Definition mknod_idempotent (env : Env) (creds : Credentials) (dirid : Z) (n : name)
    (ftype : FileType) (attr : SetAttributes) (rdev : option (Z * Z)) (op_id : OpId)
  : M (Z * FileAttributes) :=
  replaying env op_id into_mknod (
  _ ← liftR (validate_filename n);
  _ ← liftR (match rdev with
             | Some (major, minor) =>
                 ensure (negb ((MAX_DEVICE_MAJOR <? major) || (MAX_DEVICE_MINOR <? minor))) InvalidArgument
             | None => Ok tt
             end);
  _ ← liftR (e_fence env);
  replaying env op_id into_mknod (
  p ← open_parent creds dirid n;
  let '(db, dir) := p in
  special_id ← allocateM;
  let now := e_clock env 0 in
  let final_mode := match sa_mode attr with Set_ m => validate_mode m | NoChange => 438 end in
  inode ← liftR (ok_or InvalidArgument (special_of ftype
             (mkSpecial (fresh_attrs now final_mode (set_or (sa_uid attr) (c_uid creds))
                           (set_or (sa_gid attr) (c_gid creds))) (Some dirid) (Some n) 1 rdev)));
  t ← liftR (new_transaction env);
  let attrs := file_attributes inode special_id in
  _ ← commitM env (stage_child db op_id (DMknod special_id attrs) dirid (grow_dir now 0 dir) n
                     special_id inode (read_cookie db dirid) t) SettleNone;
  mret (special_id, attrs))).
Definition mknod (env : Env) (creds : Credentials) (dirid : Z) (n : name) (ftype : FileType)
    (attr : SetAttributes) (rdev : option (Z * Z)) :=
  mknod_idempotent env creds dirid n ftype attr rdev no_op_id.

Definition symlink_idempotent (env : Env) (creds : Credentials) (dirid : Z) (linkname : name)
    (target : bytes) (attr : SetAttributes) (op_id : OpId) : M (Z * FileAttributes) :=
  replaying env op_id into_symlink (
  _ ← liftR (validate_filename linkname);
  _ ← liftR (e_fence env);
  replaying env op_id into_symlink (
  p ← open_parent creds dirid linkname;
  let '(db, dir) := p in
  new_id ← allocateM;
  let m := match sa_mode attr with Set_ m => Z.lor m 40960 | NoChange => 41471 end in
  let now := e_clock env 0 in
  let symlink_inode := ISymlink (mkSymlink target (fresh_attrs now m
                          (set_or (sa_uid attr) (c_uid creds)) (set_or (sa_gid attr) (c_gid creds)))
                          (Some dirid) (Some linkname) 1) in
  t ← liftR (new_transaction env);
  let attrs := file_attributes symlink_inode new_id in
  _ ← commitM env (stage_child db op_id (DSymlink new_id attrs) dirid (grow_dir now 0 dir) linkname
                     new_id symlink_inode (read_cookie db dirid) t) SettleNone;
  mret (new_id, attrs))).
Definition symlink (env : Env) (creds : Credentials) (dirid : Z) (linkname : name) (target : bytes)
    (attr : SetAttributes) :=
  symlink_idempotent env creds dirid linkname target attr no_op_id.

(** ** A directory saved with its copy *)

(** Saving a directory together with its copy is the [refreshed] step. *)
Lemma tx_save_directory db dirid dir t :
  (forall n, d_name dir = Some n ->
     entries (tx_db db t) !! (d_parent dir, n) = entries db !! (d_parent dir, n)) ->
  tx_db db (save_directory db dirid dir t) = refreshed dirid (IDirectory dir) (tx_db db t).
Proof.
  intros Hl. unfold save_directory, refreshed. cbn. destruct (d_name dir) as [n|] eqn:Hn.
  - autorewrite with txn. rewrite (Hl n) by done. by destruct (entries db !! (d_parent dir, n)).
  - by autorewrite with txn.
Qed.

Lemma refreshed_fields id i db :
  inodes (refreshed id i db) = <[id := i]> (inodes db) /\ entries (refreshed id i db) = entries db /\
  cookies (refreshed id i db) = cookies db /\ orphans (refreshed id i db) = orphans db.
Proof. unfold refreshed. by repeat case_match. Qed.

Lemma refreshed_rest id i db :
  tombstones (refreshed id i db) = tombstones db /\ extents (refreshed id i db) = extents db.
Proof. unfold refreshed. by repeat case_match. Qed.

Lemma refreshed_scan id i db d c :
  (iname i <> None -> parent i <> Some d) -> scans (refreshed id i db) !! (d, c) = scans db !! (d, c).
Proof.
  intros Hd. unfold refreshed. repeat case_match; try done. cbn.
  apply lookup_insert_ne. intros [= -> _]. by apply Hd.
Qed.

(** A live directory other than the root is named and not its own parent. *)
Lemma live_dir_parent nid db dirid dir n :
  NsInv nid db -> inodes db !! dirid = Some (IDirectory dir) -> d_name dir = Some n ->
  d_parent dir <> dirid.
Proof.
  intros Inv Hd Hn. destruct (inv_named nid db Inv dirid _ n Hd Hn) as (p & c & [= <-] & He & _).
  by destruct (inv_entry nid db Inv _ _ _ _ He) as (_ & _ & ? & _).
Qed.

(** A directory's entry count stays below its cookie counter, so it does not wrap. *)
Lemma grow_count nid db d dir :
  NsInv nid db -> inodes db !! d = Some (IDirectory dir) -> read_cookie db d < U64_MAX ->
  0 <= d_entry_count dir /\ u64_wrap (d_entry_count dir + 1) = d_entry_count dir + 1.
Proof.
  intros Inv Hd Hc. pose proof (ns_room _ _ Inv d dir Hd) as Hroom.
  pose proof (inv_ecount _ _ Inv d _ Hd eq_refl) as Hec. cbn in Hec.
  assert (0 <= d_entry_count dir) by (rewrite Hec; apply mcount_nonneg).
  split; [done|]. apply u64_wrap_id. unfold COOKIE_FIRST_ENTRY in *. ulia.
Qed.

Lemma grow_sound nid db d dir now l :
  NsInv nid db -> inodes db !! d = Some (IDirectory dir) -> read_cookie db d < U64_MAX ->
  d_nlink dir <> 0 -> 0 <= l -> d_nlink dir + l <= U32_MAX ->
  Sound (orphans db) (<[d := read_cookie db d + 1]> (cookies db)) d (IDirectory (grow_dir now l dir)).
Proof.
  intros Inv Hd Hc Hl H0 Hmax. destruct (grow_count _ _ _ _ Inv Hd Hc) as [_ Hw].
  destruct (ns_sound _ _ _ _ Inv Hd) as (So & Sb & Sr). cbn in So, Sb, Sr. unfold Sound. cbn.
  rewrite lookup_insert_eq, Hw, So. cbn. split_and!; [lia|lia|lia|].
  intros _. specialize (Sr eq_refl). unfold read_cookie. lia.
Qed.

(** ** A new child preserves the invariant *)

(** What the operations give a new child. *)
Definition fresh_child (d : Z) (n : name) (i : Inode) : Prop :=
  parent i = Some d /\ iname i = Some n /\ ecount i = 0 /\
  nlink i = if is_directory i then 2 else 1.

Lemma stage_child_db db op r dirid dir now l n id child :
  NsInv id db -> inodes db !! dirid = Some (IDirectory dir) ->
  entries db !! (dirid, n) = None ->
  read_cookie db dirid < U64_MAX -> 0 <= read_cookie db dirid ->
  tx_db db (stage_child db op r dirid (grow_dir now l dir) n id child (read_cookie db dirid) txn_new) =
  refreshed dirid (IDirectory (grow_dir now l dir))
    (with_scans <[(dirid, read_cookie db dirid) := (n, WithInode id child)]>
      (with_entries <[(dirid, n) := (id, read_cookie db dirid)]>
        (with_inodes <[id := child]> (with_cookies <[dirid := read_cookie db dirid + 1]> db)))).
Proof.
  intros Inv Hd Hfree Hc Hc0. unfold stage_child. rewrite tx_db_count, tx_save_directory.
  - autorewrite with txn. rewrite u64_wrap_id by ulia. done.
  - intros m Hm. autorewrite with txn. cbn. rewrite lookup_insert_ne; [done|]. intros [= Hp _].
    by eapply (live_dir_parent id db dirid dir m).
Qed.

+-------+

Work task: Return every line of the listing that has the word "done" in it.

Expected answer:
  - autorewrite with txn. rewrite (Hl n) by done. by destruct (entries db !! (d_parent dir, n)).
  intros Hd. unfold refreshed. repeat case_match; try done. cbn.
  split; [done|]. apply u64_wrap_id. unfold COOKIE_FIRST_ENTRY in *. ulia.
  - autorewrite with txn. rewrite u64_wrap_id by ulia. done.
  - intros m Hm. autorewrite with txn. cbn. rewrite lookup_insert_ne; [done|]. intros [= Hp _].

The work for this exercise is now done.